The article’s author writes that if the DSM-5 is a “disaster,” as some observers predict it will be, the APA will “lose its franchise on our psychic suffering, the naming rights to our pain.”  Quite frankly, this could turn out to be the best possible outcome for patients.  If we as a profession ditch the DSM, and stop looking at patients through the lens of ill-defined lists of symptoms, but instead see them as actual individuals, we can better alleviate their suffering.  Yes, a new system will need to be devised to ensure that we can prescribe the interventions that we believe are most appropriate (and yes, to get paid for them), but a patient-centered approach is preferable to a formula-based approach anytime.


Are we more depressed?

December 21, 2010

A new study in the Archives of General Psychiatry examines trends in the treatment of depression between 1998 and 2007, and finds that—surprise, surprise!—we’re treating more depression.

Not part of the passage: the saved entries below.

(** The error of a declaration is the one of its name when it has none,
    and else the one of a missing type annotation. *)
Lemma extractDeclaration_Throw_eq (wrap : string -> nat -> string) (src : string)
    (declaration : Declaration) (e : exn) :
  extractDeclaration wrap src declaration = Throw e ->
  e = missingName /\ ~ declarationNamed declaration \/
  e = missingType /\ declarationNamed declaration.
Proof.
  destruct declaration as [iNode|classNode|functionNode]; cbn.
  - unfold extractInterface.
    destruct (forOf _ (i_members iNode) []) as [props|e'] eqn:Hloop; cbn; [done|].
    intros [= <-]. right. split; [|done].
    apply forOf_Throw in Hloop as ([member|kind] & props & _ & H); cbn in H; [|done].
    destruct (extractNodeMeta wrap src member) as [meta|e''] eqn:Hmeta; cbn in H; [done|].
    injection H as <-. by eapply extractNodeMeta_Throw_eq.
  - class_name classNode.
    + destruct (forOf _ (cl_members classNode) _) as [[ctor props]|e'] eqn:Hloop;
        cbn; [done|].
      intros [= <-]. right. split; [|by eexists].
      apply forOf_Throw in Hloop as ([member|member|kind] & [ctor props] & _ & H);
        cbn in H; [| |done].
      * unfold extractConstructor in H.
        destruct (forOf _ (c_parameters member) []) as [params|e''] eqn:Hparams;
          cbn in H; [done|].
        injection H as <-. by eapply push_members_Throw_eq.
      * destruct (extractNodeMeta wrap src member) as [meta|e''] eqn:Hmeta;
          cbn in H; [done|].
        injection H as <-. by eapply extractNodeMeta_Throw_eq.
    + intros [= <-]. left. split; [done|]. by intros [? ?].
  - function_name functionNode.
    + destruct (extractNodeTypes (f_type functionNode)) as [ts|e'] eqn:Hts; cbn.
      * destruct (forOf _ (f_parameters functionNode) []) as [params|e'] eqn:Hloop;
          cbn; [done|].
        intros [= <-]. right. split; [|by eexists]. by eapply push_members_Throw_eq.
      * intros [= <-]. right. split; [|by eexists].
        unfold extractNodeTypes in Hts.
        destruct (f_type functionNode) as [type|]; [by destruct (ty_types type)|].
        by injection Hts as <-.
    + intros [= <-]. left. split; [done|]. by intros [? ?].
Qed.

Lemma extractDeclaration_walkerError (wrap : string -> nat -> string) (src : string)
    (declaration : Declaration) (e : exn) :
  extractDeclaration wrap src declaration = Throw e -> walkerError e.
Proof.
  intros H. apply extractDeclaration_Throw_eq in H as [[-> _] | [-> _]];
    unfold walkerError; auto.
Qed.
(** The observations (non-NaN numbers) of a stretch of a column. *)
Definition observations (l : list cell) : list Q :=
  flat_map (fun c => match num_of c with Some q => [q] | None => [] end) l.

Definition Qsum (l : list Q) : Q := fold_right Qplus 0%Q l.

(** Mean of the observations; NaN when there are fewer than
    [min_periods = 1]. *)
Definition mean_min1 (l : list cell) : cell :=
  match observations l with
  | [] => Missing
  | q :: qs => Num (Qsum (q :: qs) / inject_Z (Z.of_nat (List.length (q :: qs))))%Q
  end.

(** The [window] cells ending at position [i]. *)
Definition window_at (window i : nat) (l : list cell) : list cell :=
  skipn (S i - window) (firstn (S i) l).

(** [series.rolling(window, min_periods=1).mean()] *)
Definition _sma (series : list cell) (window : nat) : list cell :=
  map (fun i => mean_min1 (window_at window i series))
      (seq 0 (List.length series)).

(** [series.shift(k)] *)
Definition shift (k : nat) (series : list cell) : list cell :=
  firstn (List.length series) (repeat Missing k ++ series).

Definition missing_ohlc := "Missing required OHLC columns".

(** The column assignments of [build_features_from_ohlcv], from the
    EMAs to the lags, on the normalized frame. *)
Definition add_features (df : frame) : frame :=
  let df := set_col "close_ema3" (_ema (col "close" df) 3) df in
  let df := set_col "low_ema3" (_ema (col "low" df) 3) df in
  let df := set_col "open_sma3" (_sma (col "open" df) 3) df in
  let df := set_col "open_sma7" (_sma (col "open" df) 7) df in
  let df :=
    if has_col "volume" df
    then set_col "volume_sma21" (_sma (col "volume" df) 21) df
    else set_col "volume_sma21" (repeat Missing (List.length (rows df))) df in
  let df := set_col "high_lag1" (shift 1 (col "high" df)) df in
  let df := set_col "high_lag2" (shift 2 (col "high" df)) df in
  let df := set_col "low_lag1" (shift 1 (col "low" df)) df in
  let df := set_col "low_lag2" (shift 2 (col "low" df)) df in
  set_col "close_lag3" (shift 3 (col "close" df)) df.

(** [build_features_from_ohlcv(df)]: the caller's frame as the call
    leaves it, and the outcome. *)
Definition build_features_from_ohlcv (k : sort_kind) (df : frame)
  : frame * result frame :=
  if negb (forallb (fun c => has_col c df) ["open"; "high"; "low"; "close"])
  then (df, Raise (ValueError missing_ohlc))
  else
    let '(caller, r) := ensure_time_and_sort k df "timeOpen" "time" in
    (caller, df <- r ;; Ok (add_features df)).

(* ------------------------------------------------------------------ *)
(** ** app/main.py: helpers *)

(** [df.dropna(subset=subset)] *)
Definition complete (subset : list string) (r : row) : bool :=
  forallb (fun c => negb (isna (r c))) subset.

Definition dropna (subset : list string) (df : frame) : frame :=
  {| columns := columns df; rows := filter (complete subset) (rows df) |}.

(** [df[names]] *)
Definition select (names : list string) (df : frame) : frame :=
  {| columns := names; rows := rows df |}.

Definition _prepare_features (k : sort_kind) (df_in : frame)
  : frame * result frame :=
  let '(caller, r) := build_features_from_ohlcv k df_in in
  (caller,
   df_feat <- r ;;
   let df_feat := dropna FINAL_FEATURES df_feat in
   Ok (select FINAL_FEATURES df_feat)).

(** [_invert_prediction(yhat_raw, last_high, mode)]; [np_exp] is
    numpy's exponential. *)
Definition _invert_prediction (np_exp : pyfloat -> pyfloat)
    (yhat_raw : pyfloat) (last_high : option pyfloat) (mode : string)
  : result pyfloat :=
  if String.eqb mode "level" then Ok yhat_raw
  else
    match last_high with
    | None => Raise (HTTPException 400 detail_cannot_invert)
    | Some lh =>
        if negb (isfinite lh)
        then Raise (HTTPException 400 detail_cannot_invert)
        else if String.eqb mode "delta" then Ok (fadd lh yhat_raw)
        else if String.eqb mode "logdiff" then Ok (fmul (np_exp yhat_raw) lh)
        else Raise (HTTPException 400 detail_unknown_mode)
    end.
(** X16. The three queries are keyed by registered leaves, and what the list and
    language queries resolve with has the model their key is registered
    with; the detail query does so whenever its id is not a name inherited
    from [Object.prototype]. *)
Theorem queries_resolve_with_registered_model
    (toLowerCase : string -> string) (p d : string)
    (filter : option (gmap string string)) (v : CacheModel) :
  (QueryOptions.queryFn (getContentTypes toLowerCase p filter)
     (QueryOptions.queryKey (getContentTypes toLowerCase p filter)) =
     resolved v ->
   Registered (QueryOptions.queryKey (getContentTypes toLowerCase p filter))
     TContentTypes /\ has_model v TContentTypes) /\
  (QueryOptions.queryFn (languagesQuery p)
     (QueryOptions.queryKey (languagesQuery p)) = resolved v ->
   Registered (QueryOptions.queryKey (languagesQuery p)) TLanguages /\
   has_model v TLanguages) /\
  (QueryOptions.queryFn (getContentType p d)
     (QueryOptions.queryKey (getContentType p d)) = resolved v ->
   d ∉ Object_prototype ->
   Registered (QueryOptions.queryKey (getContentType p d)) TContentType /\
   has_model v TContentType).
Proof.
  split; [|split].
  - intros H. split; [constructor|].
    cbn [getContentTypes QueryOptions.queryFn] in H.
    unfold mock.fetchContentTypes in H. cbv zeta in H.
    cbn [promise_map] in H. by simplify_eq.
  - intros H. split; [constructor|]. simpl in H. by simplify_eq.
  - rewrite getContentType_queryFn. intros H Hproto.
    split; [constructor|].
    unfold mock.fetchContentType, property in H.
    destruct (own_property _ _).
    + simpl in H. by simplify_eq.
    + destruct (existsb _ _) eqn:Hex; [|discriminate H].
      exfalso. apply Hproto.
      apply existsb_exists in Hex as (x & Hx & Heq).
      apply String.eqb_eq in Heq as <-. by apply list_elem_of_In.
Qed.

(** X17. The key the mutation writes a listed content type under is its id; the
    detail query of the application is keyed by codename.  For every row of
    the list the two keys differ, and a fetch of the written key through
    the detail query is rejected. *)
Theorem written_detail_key_not_fetchable (p : string) (c : ContentType.t) :
  c ∈ mock.allContentTypes ->
  contentTypeKeys.queryKeys.detail p (ContentType.id c) <>
    QueryOptions.queryKey (getContentType p (ContentType.codename c)) /\
  QueryOptions.queryFn (getContentType p (ContentType.id c))
    (contentTypeKeys.queryKeys.detail p (ContentType.id c)) =
    rejected
      ("Content type with ID '" +:+ ContentType.id c +:+ "' not found").
Proof.
  intros Hin.
  repeat (apply elem_of_cons in Hin as [->|Hin];
          [split; [discriminate|reflexivity]|]).
  by apply elem_of_nil in Hin.
Qed.

Lemma written_detail_key_not_fetchable_witness :
  contentTypeKeys.queryKeys.detail "project-001" (ContentType.id article) <>
    QueryOptions.queryKey
      (getContentType "project-001" (ContentType.codename article)) /\
  QueryOptions.queryFn (getContentType "project-001" (ContentType.id article))
    (contentTypeKeys.queryKeys.detail "project-001" (ContentType.id article)) =
    rejected
      ("Content type with ID '" +:+ ContentType.id article +:+ "' not found").
Proof.
  apply written_detail_key_not_fetchable. repeat constructor.
Defined.

(** ** The demo application *)

(** X18. What a click on "Update Content Type" commits: nothing while no detail
    is loaded; otherwise the mutation function resolves with the loaded
    record under the same id and codename, its name followed by
    [" (Updated)"] and [lastModified] set to the time of the commit, for
    project [PROJECT_ID]. *)
Theorem handleUpdate_commits (commitTime : string)
    (data : option ContentType.t) :
  match data with
  | None => handleUpdate data = None
  | Some d =>
      exists variables,
        handleUpdate data = Some variables /\
        Variables.projectId variables = PROJECT_ID /\
        MutationOptions.mutationFn (updateContentType commitTime) variables =
          resolved
            (ContentType.mk (ContentType.id d)
               (ContentType.name d +:+ " (Updated)")
               (ContentType.codename d) commitTime)
  end.
Proof.
  destruct data as [d|]; [|reflexivity].
  eexists. split; [reflexivity|]. split; reflexivity.
Qed.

The study finds that the rate of outpatient treatment for depression increased from 2.37 per 100 persons in 1998 to 2.88 per 100 persons in 2007.  That is, almost three of every 100 persons reported that they sought some sort of treatment for depression.

Some other findings from the study:

1998 2007
Percentage of depressed patients on antidepressants 73.8% 75.3%
Percentage of depressed patients who received psychotherapy 54% 43%
National expenditures for outpatient treatment of depression $10.05 B $12.45 B
Cost attributed to medications $4.59 B $6.60 B

(1998 numbers adjusted for inflation)

So what does this all mean?  Well, for starters, here’s how the study was done:  about 23,000 individuals were interviewed about their treatment over the past year.  If patients reported seeking help for “depression,” they were included, even though they may have been suffering from dysthymia, a depressed phase of bipolar disorder, an adjustment disorder, or an underlying anxiety or substance use problem.  Regarding the expenditures, these numbers were gathered from large databases of office visits and hospitalizations, and data were included only if the providers gave a diagnosis of major depression, dysthymia, or “depression not otherwise specified.”

Note the rise in medication costs, up to $6.6 billion in 2007.  (Of this, the proportion borne by Medicare rose from $0.5 to $2.25 billion, most likely due to the implementation of Medicare Part D in 2006.)  These numbers reflect a substantial increase in how much money we’re paying for antidepressants and other medications to treat depresssion.  (In case you were wondering, the total outlay for the entire Medicare program in 2007 was $375 billion.)

So we’re spending more money on depression treatment, and more than half of that money is on medications for depression.  (Incidentally, the same researchers also reported that the percentage of all Americans taking antidepressants in any given year rose from 5% to 10% over the same time period.)  Does that mean we’re winning the war on depression?  Doesn’t look like it.  Does it mean people are more depressed now than they were in the past?  Possibly.  Is there some other reason why patients are seeking help, and providers just find it more palatable to give a diagnosis of depression?  That’s a possibility, too.

All I can say is, when I see numbers rising like this—whether we’re talking about disease rates, costs, or numbers of prescriptions—it means we’re not handling this epidemic very well.  The question is, epidemic of what, exactly?